YOUR ASSIGNMENT
Repeat exactly the opening lines of the records, ending with the line that contains "destruct (py_int (VStr".

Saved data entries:
- - -

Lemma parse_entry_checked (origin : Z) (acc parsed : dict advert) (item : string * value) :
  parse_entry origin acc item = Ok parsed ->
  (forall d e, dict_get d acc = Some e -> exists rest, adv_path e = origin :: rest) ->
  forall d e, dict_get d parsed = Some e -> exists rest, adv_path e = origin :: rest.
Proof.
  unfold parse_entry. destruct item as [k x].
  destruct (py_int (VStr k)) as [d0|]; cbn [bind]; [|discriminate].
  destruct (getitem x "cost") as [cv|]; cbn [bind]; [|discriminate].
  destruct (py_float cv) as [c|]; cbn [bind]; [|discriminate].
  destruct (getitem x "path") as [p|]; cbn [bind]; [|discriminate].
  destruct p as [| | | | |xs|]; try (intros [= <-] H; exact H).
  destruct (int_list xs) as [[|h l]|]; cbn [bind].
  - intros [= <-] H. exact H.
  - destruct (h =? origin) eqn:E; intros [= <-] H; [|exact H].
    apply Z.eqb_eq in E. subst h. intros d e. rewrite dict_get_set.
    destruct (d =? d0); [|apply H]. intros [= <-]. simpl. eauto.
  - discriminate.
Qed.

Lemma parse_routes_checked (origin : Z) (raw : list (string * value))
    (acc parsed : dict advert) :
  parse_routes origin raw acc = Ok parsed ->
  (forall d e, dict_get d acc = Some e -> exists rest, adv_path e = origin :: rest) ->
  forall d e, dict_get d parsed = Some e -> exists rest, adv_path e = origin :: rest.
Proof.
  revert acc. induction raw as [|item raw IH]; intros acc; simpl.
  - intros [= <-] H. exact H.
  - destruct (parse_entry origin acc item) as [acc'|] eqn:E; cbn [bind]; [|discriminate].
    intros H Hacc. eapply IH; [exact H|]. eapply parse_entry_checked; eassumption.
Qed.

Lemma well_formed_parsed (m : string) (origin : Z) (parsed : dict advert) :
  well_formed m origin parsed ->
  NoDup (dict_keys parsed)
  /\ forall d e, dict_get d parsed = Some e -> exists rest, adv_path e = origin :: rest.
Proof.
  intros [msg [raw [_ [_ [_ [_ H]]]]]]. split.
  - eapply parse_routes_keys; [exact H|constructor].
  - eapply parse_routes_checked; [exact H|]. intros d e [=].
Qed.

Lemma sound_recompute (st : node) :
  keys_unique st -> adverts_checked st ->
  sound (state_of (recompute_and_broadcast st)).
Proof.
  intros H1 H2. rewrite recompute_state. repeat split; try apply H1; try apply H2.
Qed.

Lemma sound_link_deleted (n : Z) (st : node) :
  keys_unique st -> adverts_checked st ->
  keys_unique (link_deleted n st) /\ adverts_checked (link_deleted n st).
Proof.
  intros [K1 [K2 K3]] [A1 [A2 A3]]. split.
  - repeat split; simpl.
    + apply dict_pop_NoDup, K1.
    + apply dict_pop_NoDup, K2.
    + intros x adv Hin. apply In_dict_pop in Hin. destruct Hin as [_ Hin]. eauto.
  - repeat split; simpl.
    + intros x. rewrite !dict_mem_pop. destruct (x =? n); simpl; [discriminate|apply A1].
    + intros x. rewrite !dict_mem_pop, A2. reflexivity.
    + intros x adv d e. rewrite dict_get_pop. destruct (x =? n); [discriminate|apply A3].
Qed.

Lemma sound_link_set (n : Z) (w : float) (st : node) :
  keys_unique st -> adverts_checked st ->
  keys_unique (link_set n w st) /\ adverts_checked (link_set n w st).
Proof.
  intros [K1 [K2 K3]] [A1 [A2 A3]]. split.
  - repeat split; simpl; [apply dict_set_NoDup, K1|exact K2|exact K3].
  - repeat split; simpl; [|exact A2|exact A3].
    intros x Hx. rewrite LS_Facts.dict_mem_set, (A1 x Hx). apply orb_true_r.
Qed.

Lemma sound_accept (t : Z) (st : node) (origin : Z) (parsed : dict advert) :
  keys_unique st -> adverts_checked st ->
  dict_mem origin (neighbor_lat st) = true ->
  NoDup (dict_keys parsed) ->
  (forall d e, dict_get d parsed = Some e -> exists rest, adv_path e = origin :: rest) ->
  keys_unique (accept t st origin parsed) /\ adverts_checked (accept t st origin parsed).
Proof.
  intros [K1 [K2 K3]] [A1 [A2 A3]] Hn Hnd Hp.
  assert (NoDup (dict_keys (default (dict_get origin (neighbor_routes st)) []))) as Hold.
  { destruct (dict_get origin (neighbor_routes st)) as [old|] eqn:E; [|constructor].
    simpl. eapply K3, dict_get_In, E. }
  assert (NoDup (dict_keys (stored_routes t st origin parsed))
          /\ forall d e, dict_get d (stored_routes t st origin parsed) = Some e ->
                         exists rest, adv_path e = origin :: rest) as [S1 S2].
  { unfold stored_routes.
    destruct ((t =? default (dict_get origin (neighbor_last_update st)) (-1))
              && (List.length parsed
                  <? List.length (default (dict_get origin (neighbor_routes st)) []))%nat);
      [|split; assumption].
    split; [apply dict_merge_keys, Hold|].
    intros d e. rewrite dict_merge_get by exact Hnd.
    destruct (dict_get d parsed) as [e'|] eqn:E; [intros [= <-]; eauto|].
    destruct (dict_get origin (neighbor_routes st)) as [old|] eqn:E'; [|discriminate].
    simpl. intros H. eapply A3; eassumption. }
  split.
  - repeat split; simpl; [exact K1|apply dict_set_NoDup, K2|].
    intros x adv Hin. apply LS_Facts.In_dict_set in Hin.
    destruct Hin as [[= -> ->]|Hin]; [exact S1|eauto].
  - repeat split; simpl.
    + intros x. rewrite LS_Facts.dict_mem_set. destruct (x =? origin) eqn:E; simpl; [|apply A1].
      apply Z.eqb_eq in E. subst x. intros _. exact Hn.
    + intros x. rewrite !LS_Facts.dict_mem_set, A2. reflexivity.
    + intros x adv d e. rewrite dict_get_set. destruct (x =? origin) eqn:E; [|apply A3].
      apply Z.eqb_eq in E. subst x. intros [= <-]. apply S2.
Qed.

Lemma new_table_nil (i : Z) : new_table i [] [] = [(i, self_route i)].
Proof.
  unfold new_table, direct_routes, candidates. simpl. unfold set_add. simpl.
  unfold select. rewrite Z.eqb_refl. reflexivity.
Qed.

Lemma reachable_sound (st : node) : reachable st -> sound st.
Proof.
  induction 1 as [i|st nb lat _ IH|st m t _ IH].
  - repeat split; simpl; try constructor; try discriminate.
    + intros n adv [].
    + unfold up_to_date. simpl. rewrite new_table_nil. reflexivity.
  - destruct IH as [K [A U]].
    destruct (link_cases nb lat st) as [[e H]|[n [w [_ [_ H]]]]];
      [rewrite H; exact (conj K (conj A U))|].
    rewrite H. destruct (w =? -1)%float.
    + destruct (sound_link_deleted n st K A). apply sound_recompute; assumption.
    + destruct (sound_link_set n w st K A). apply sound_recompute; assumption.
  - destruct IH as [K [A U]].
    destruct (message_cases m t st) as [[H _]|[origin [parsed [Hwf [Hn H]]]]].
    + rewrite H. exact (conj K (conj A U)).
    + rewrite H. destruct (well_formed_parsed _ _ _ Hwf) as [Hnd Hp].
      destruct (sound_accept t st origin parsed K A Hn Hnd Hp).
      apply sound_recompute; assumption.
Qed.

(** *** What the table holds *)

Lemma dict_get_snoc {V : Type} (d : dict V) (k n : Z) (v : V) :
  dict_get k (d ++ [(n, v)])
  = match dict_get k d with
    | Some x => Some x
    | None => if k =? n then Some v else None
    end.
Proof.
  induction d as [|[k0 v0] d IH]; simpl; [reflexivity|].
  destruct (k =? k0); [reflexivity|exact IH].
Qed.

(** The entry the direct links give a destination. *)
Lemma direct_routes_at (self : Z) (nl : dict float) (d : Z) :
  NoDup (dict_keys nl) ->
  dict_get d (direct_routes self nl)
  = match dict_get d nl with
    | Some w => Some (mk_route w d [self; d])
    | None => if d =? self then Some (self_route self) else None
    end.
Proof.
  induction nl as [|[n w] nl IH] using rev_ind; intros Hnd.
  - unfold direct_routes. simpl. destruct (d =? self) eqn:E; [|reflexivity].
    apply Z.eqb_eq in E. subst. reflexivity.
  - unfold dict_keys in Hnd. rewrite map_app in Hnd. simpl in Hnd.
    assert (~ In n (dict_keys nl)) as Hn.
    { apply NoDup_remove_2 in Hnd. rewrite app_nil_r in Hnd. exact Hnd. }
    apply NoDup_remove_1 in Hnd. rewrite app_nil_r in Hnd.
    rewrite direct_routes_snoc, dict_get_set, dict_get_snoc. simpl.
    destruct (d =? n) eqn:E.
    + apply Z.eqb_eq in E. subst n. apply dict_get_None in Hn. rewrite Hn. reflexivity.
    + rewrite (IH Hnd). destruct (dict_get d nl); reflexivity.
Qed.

- - -

RESULT OF THIS EXERCISE
Lemma parse_entry_checked (origin : Z) (acc parsed : dict advert) (item : string * value) :
  parse_entry origin acc item = Ok parsed ->
  (forall d e, dict_get d acc = Some e -> exists rest, adv_path e = origin :: rest) ->
  forall d e, dict_get d parsed = Some e -> exists rest, adv_path e = origin :: rest.
Proof.
  unfold parse_entry. destruct item as [k x].
  destruct (py_int (VStr k)) as [d0|]; cbn [bind]; [|discriminate].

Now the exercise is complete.